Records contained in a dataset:
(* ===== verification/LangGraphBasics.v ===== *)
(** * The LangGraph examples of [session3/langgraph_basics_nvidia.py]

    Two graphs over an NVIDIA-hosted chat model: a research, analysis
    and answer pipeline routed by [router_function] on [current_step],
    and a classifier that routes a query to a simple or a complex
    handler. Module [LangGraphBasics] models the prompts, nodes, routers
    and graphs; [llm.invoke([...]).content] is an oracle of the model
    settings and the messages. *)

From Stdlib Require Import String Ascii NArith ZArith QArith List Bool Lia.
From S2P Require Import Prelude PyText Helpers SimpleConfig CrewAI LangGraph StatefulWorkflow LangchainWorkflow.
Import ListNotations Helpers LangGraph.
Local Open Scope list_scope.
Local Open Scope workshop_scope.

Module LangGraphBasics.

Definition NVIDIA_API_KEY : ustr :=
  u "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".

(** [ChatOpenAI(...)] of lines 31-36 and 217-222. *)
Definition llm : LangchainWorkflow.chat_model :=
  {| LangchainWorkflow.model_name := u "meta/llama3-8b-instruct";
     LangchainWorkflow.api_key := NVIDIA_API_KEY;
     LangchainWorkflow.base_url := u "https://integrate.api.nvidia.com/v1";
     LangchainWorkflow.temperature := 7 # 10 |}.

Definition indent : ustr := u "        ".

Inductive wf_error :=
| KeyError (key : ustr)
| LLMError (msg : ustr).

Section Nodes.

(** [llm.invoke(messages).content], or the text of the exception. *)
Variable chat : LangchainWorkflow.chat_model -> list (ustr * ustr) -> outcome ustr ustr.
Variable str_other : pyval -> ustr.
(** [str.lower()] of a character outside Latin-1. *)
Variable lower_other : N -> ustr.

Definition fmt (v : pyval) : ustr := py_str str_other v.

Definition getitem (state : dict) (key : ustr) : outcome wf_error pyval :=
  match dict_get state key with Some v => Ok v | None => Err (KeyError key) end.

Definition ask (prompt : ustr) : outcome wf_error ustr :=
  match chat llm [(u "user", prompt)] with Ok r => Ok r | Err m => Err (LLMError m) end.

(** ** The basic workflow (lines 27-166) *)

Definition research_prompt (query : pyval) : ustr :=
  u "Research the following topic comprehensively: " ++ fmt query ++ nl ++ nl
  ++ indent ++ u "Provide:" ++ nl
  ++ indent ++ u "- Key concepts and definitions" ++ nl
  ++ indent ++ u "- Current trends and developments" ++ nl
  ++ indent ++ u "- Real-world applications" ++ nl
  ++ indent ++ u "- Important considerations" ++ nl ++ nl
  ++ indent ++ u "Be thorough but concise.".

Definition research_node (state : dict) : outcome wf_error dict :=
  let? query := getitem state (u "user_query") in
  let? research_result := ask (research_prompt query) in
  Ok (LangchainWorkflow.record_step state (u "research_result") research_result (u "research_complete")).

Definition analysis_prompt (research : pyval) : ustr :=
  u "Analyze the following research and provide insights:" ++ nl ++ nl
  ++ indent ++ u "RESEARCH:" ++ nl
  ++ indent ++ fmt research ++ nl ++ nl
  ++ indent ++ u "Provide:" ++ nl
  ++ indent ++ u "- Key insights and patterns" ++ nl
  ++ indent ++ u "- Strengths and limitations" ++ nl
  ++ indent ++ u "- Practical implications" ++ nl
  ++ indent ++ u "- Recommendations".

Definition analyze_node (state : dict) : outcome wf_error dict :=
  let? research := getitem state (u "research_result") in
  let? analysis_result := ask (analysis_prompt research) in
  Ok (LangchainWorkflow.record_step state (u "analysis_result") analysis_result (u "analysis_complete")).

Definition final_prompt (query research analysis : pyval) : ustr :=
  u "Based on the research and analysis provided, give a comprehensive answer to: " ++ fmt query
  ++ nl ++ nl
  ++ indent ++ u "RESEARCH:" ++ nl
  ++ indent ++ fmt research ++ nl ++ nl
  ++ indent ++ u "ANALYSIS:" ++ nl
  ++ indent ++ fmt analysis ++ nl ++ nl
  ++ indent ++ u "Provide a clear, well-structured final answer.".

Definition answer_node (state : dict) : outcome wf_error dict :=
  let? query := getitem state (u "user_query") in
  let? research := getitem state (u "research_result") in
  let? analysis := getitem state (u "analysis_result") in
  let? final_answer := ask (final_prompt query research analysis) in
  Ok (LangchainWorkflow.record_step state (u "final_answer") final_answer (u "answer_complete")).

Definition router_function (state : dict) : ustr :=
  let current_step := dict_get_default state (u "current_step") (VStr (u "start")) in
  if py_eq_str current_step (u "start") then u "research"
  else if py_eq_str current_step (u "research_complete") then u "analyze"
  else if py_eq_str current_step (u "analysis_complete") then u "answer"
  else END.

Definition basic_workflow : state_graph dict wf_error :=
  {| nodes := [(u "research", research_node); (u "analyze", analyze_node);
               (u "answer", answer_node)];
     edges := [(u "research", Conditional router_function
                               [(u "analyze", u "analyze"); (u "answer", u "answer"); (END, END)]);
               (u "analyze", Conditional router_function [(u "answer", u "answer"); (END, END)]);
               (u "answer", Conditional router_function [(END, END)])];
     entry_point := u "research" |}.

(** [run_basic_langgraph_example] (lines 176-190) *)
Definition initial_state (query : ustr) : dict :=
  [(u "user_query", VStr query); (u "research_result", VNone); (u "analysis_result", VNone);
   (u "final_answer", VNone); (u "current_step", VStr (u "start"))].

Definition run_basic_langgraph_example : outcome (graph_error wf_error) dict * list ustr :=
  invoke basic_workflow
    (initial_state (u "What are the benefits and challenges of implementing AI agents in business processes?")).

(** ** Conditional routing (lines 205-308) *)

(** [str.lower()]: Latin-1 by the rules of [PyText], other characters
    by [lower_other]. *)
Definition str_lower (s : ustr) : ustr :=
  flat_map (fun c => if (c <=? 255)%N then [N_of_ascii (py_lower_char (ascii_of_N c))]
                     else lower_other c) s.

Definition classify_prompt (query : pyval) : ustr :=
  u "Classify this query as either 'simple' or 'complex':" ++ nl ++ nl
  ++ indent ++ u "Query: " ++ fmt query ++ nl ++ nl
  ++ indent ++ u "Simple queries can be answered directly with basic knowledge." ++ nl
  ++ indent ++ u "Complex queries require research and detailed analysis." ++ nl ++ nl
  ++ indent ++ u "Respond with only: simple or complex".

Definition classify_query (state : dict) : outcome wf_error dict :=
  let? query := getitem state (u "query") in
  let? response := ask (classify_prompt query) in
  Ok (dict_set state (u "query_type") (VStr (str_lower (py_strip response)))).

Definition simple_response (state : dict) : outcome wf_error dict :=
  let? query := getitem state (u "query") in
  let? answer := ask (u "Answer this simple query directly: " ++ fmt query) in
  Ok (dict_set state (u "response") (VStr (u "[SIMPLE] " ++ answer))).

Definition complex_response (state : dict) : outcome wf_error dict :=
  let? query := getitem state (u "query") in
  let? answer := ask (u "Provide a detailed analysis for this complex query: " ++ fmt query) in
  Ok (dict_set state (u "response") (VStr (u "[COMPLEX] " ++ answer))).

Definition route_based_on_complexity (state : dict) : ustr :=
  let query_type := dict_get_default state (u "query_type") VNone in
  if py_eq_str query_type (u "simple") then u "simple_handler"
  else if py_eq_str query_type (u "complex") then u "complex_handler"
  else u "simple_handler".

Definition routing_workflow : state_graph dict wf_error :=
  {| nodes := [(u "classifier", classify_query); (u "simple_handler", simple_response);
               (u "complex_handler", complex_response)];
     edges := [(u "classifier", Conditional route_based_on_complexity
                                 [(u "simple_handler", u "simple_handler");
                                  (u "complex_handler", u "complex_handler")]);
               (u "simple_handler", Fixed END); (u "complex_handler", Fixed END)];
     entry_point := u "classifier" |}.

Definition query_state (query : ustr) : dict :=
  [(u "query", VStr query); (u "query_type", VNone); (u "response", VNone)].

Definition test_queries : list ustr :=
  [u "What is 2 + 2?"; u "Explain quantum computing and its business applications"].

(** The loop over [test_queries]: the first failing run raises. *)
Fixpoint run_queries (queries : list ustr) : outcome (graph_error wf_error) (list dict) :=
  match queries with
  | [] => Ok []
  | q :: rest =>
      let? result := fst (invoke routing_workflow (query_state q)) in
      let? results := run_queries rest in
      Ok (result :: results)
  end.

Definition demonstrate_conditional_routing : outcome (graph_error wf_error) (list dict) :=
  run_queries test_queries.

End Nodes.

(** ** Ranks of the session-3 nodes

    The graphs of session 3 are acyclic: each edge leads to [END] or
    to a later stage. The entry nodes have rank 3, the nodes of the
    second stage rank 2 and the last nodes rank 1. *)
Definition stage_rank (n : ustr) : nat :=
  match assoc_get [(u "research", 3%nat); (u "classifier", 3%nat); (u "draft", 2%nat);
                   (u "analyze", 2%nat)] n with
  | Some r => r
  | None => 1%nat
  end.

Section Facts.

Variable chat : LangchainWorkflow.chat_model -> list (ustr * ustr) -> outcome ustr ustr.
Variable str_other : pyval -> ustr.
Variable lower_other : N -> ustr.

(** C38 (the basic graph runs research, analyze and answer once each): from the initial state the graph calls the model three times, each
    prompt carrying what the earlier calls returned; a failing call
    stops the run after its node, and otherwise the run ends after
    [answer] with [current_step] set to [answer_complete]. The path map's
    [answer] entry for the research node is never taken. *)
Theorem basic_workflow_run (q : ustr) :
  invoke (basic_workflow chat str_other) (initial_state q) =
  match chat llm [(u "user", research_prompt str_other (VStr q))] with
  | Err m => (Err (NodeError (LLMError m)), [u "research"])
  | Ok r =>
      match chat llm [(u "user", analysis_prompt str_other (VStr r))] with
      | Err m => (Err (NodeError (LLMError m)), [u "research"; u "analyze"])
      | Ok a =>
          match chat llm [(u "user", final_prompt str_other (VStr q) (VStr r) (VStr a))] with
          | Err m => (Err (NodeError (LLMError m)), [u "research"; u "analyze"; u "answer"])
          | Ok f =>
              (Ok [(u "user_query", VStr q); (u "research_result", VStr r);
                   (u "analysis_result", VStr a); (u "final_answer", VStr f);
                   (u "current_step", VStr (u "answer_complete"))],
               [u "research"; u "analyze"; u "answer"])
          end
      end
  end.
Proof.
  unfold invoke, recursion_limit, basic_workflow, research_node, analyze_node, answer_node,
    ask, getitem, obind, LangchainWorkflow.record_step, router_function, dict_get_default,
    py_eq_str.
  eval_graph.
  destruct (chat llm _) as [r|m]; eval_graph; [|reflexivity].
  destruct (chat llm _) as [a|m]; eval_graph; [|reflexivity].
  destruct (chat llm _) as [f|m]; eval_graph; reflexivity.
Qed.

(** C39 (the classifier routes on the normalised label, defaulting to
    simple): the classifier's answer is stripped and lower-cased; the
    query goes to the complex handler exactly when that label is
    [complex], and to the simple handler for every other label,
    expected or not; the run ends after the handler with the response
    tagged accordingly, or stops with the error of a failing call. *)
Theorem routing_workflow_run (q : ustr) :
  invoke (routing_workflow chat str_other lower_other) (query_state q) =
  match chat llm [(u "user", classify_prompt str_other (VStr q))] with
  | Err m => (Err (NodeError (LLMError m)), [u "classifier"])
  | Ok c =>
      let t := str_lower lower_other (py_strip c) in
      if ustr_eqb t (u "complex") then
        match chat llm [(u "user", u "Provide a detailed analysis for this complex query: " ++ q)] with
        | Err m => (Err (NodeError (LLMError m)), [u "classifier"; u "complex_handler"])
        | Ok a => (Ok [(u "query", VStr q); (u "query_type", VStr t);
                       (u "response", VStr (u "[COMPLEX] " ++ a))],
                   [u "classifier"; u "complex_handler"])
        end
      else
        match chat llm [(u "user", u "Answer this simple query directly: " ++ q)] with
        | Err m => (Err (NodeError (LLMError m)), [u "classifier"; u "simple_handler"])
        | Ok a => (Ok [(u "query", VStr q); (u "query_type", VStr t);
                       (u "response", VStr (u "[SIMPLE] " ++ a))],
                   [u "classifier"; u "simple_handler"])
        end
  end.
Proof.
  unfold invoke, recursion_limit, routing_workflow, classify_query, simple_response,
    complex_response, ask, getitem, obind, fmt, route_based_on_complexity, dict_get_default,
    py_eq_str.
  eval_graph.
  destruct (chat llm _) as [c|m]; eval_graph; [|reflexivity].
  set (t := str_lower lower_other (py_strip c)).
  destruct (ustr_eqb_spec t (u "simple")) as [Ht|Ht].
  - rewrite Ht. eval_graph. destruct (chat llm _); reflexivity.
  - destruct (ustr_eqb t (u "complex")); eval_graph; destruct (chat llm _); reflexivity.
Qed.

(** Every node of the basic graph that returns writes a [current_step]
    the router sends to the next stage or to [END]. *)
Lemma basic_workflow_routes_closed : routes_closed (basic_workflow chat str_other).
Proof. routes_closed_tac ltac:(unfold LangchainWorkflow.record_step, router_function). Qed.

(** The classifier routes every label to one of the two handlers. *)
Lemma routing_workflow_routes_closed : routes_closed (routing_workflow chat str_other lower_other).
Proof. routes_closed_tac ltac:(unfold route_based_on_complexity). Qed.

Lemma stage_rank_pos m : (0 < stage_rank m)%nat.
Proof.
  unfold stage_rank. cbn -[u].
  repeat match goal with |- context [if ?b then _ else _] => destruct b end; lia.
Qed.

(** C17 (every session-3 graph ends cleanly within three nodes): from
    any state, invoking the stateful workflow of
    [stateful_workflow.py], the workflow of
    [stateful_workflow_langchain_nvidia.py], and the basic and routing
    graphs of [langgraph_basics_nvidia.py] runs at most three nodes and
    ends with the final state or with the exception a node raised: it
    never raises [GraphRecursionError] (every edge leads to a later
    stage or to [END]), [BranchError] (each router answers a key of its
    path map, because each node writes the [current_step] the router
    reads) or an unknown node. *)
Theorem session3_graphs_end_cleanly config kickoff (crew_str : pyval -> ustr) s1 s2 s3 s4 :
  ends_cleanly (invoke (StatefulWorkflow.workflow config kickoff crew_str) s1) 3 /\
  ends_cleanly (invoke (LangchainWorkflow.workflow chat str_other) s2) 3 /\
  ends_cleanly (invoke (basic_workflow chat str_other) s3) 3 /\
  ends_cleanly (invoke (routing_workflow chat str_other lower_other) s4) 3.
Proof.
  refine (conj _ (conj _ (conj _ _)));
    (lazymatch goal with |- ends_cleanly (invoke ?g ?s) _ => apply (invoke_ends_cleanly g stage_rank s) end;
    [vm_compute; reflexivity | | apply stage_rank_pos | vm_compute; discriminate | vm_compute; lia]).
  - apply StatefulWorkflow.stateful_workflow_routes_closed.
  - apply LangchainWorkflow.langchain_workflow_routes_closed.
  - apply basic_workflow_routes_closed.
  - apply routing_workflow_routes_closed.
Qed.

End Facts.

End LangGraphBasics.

==

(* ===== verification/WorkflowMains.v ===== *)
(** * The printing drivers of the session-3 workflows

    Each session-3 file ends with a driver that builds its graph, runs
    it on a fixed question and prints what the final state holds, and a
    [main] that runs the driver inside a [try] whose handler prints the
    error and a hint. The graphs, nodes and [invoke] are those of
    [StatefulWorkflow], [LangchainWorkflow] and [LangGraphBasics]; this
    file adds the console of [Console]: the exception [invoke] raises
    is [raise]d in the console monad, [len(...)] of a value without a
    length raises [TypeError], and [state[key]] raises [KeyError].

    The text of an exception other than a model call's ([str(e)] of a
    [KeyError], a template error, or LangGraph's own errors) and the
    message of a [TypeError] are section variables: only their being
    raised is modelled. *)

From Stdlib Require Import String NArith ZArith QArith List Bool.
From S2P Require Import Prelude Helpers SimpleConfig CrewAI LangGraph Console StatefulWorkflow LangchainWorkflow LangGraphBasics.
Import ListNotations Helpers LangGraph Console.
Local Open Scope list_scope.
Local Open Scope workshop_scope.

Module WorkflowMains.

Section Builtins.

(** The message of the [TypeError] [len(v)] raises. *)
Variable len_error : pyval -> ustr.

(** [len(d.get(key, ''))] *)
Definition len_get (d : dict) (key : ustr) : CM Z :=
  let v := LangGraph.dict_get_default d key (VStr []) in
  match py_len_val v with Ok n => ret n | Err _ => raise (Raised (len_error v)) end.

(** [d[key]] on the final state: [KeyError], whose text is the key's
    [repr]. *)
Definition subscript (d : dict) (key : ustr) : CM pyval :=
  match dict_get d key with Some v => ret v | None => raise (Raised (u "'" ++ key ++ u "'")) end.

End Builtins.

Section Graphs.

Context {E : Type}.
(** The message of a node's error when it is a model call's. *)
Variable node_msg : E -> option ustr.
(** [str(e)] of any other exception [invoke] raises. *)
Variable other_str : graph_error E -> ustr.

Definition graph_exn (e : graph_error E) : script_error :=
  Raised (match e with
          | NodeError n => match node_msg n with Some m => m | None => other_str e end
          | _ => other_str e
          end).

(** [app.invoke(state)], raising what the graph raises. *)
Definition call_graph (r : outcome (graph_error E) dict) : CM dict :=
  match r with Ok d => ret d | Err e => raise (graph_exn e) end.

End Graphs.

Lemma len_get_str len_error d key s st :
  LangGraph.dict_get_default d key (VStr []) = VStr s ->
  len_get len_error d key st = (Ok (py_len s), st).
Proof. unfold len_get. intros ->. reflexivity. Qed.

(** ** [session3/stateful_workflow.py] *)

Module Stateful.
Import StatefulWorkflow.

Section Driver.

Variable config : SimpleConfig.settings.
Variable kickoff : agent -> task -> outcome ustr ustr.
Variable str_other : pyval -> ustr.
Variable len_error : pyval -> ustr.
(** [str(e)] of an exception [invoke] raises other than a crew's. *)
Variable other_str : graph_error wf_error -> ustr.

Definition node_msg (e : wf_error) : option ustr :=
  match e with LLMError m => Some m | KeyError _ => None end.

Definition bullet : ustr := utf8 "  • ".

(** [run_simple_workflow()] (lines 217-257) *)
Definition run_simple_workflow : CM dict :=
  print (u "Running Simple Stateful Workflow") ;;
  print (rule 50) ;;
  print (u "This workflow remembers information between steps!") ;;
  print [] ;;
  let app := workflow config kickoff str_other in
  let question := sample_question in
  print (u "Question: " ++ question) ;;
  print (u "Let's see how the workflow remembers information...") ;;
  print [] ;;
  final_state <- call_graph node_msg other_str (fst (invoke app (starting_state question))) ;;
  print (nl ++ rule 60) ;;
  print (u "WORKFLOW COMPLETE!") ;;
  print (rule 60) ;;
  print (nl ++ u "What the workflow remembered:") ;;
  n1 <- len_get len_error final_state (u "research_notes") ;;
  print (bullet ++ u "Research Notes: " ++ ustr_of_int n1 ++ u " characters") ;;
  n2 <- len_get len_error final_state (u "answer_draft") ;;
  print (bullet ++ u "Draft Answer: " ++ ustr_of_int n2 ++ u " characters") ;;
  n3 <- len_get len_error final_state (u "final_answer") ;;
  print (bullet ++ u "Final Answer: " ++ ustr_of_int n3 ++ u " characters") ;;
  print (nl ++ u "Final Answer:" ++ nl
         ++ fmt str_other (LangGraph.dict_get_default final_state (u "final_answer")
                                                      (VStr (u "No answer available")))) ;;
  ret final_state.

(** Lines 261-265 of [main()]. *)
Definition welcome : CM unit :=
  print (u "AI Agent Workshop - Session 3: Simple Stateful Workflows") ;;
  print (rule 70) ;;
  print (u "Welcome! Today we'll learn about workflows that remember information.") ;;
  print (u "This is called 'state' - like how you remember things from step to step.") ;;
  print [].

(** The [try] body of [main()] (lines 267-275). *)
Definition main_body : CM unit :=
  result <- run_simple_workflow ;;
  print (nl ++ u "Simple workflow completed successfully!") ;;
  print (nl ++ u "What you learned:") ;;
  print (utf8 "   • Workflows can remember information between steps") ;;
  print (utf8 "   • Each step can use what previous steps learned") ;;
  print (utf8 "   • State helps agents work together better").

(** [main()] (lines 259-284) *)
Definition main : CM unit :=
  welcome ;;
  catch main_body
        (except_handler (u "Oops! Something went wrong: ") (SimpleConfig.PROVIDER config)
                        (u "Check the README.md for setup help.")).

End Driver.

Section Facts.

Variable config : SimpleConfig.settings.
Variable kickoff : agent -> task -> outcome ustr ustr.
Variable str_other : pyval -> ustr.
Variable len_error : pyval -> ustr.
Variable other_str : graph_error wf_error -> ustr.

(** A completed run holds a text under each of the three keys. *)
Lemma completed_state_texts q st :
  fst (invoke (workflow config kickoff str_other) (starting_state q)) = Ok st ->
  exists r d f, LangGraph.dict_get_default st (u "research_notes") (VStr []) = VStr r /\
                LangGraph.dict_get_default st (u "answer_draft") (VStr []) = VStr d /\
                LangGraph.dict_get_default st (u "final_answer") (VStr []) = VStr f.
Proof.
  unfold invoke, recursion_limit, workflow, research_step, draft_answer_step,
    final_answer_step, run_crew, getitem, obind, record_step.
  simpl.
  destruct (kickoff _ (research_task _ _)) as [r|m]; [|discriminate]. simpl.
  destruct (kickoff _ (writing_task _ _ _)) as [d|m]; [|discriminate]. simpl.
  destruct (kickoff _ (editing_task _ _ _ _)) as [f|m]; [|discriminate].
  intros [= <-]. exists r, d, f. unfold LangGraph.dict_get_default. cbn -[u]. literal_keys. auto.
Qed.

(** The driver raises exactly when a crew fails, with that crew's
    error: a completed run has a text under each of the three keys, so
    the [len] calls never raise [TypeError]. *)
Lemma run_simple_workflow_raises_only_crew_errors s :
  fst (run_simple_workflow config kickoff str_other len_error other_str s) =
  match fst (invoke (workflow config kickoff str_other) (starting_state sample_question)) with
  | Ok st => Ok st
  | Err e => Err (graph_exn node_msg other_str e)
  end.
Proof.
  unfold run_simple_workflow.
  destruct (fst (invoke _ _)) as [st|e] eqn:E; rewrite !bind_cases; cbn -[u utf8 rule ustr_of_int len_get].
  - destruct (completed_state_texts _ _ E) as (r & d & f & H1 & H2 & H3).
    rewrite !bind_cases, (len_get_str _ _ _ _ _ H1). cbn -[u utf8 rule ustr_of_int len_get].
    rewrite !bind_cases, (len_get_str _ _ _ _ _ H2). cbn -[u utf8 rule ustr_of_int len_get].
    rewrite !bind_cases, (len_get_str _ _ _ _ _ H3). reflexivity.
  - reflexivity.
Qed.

● **Task to complete**
Each line carrying the string "over" should be copied out from the entries.

● **Reply to the exercise**
    Two graphs over an NVIDIA-hosted chat model: a research, analysis
(** The loop over [test_queries]: the first failing run raises. *)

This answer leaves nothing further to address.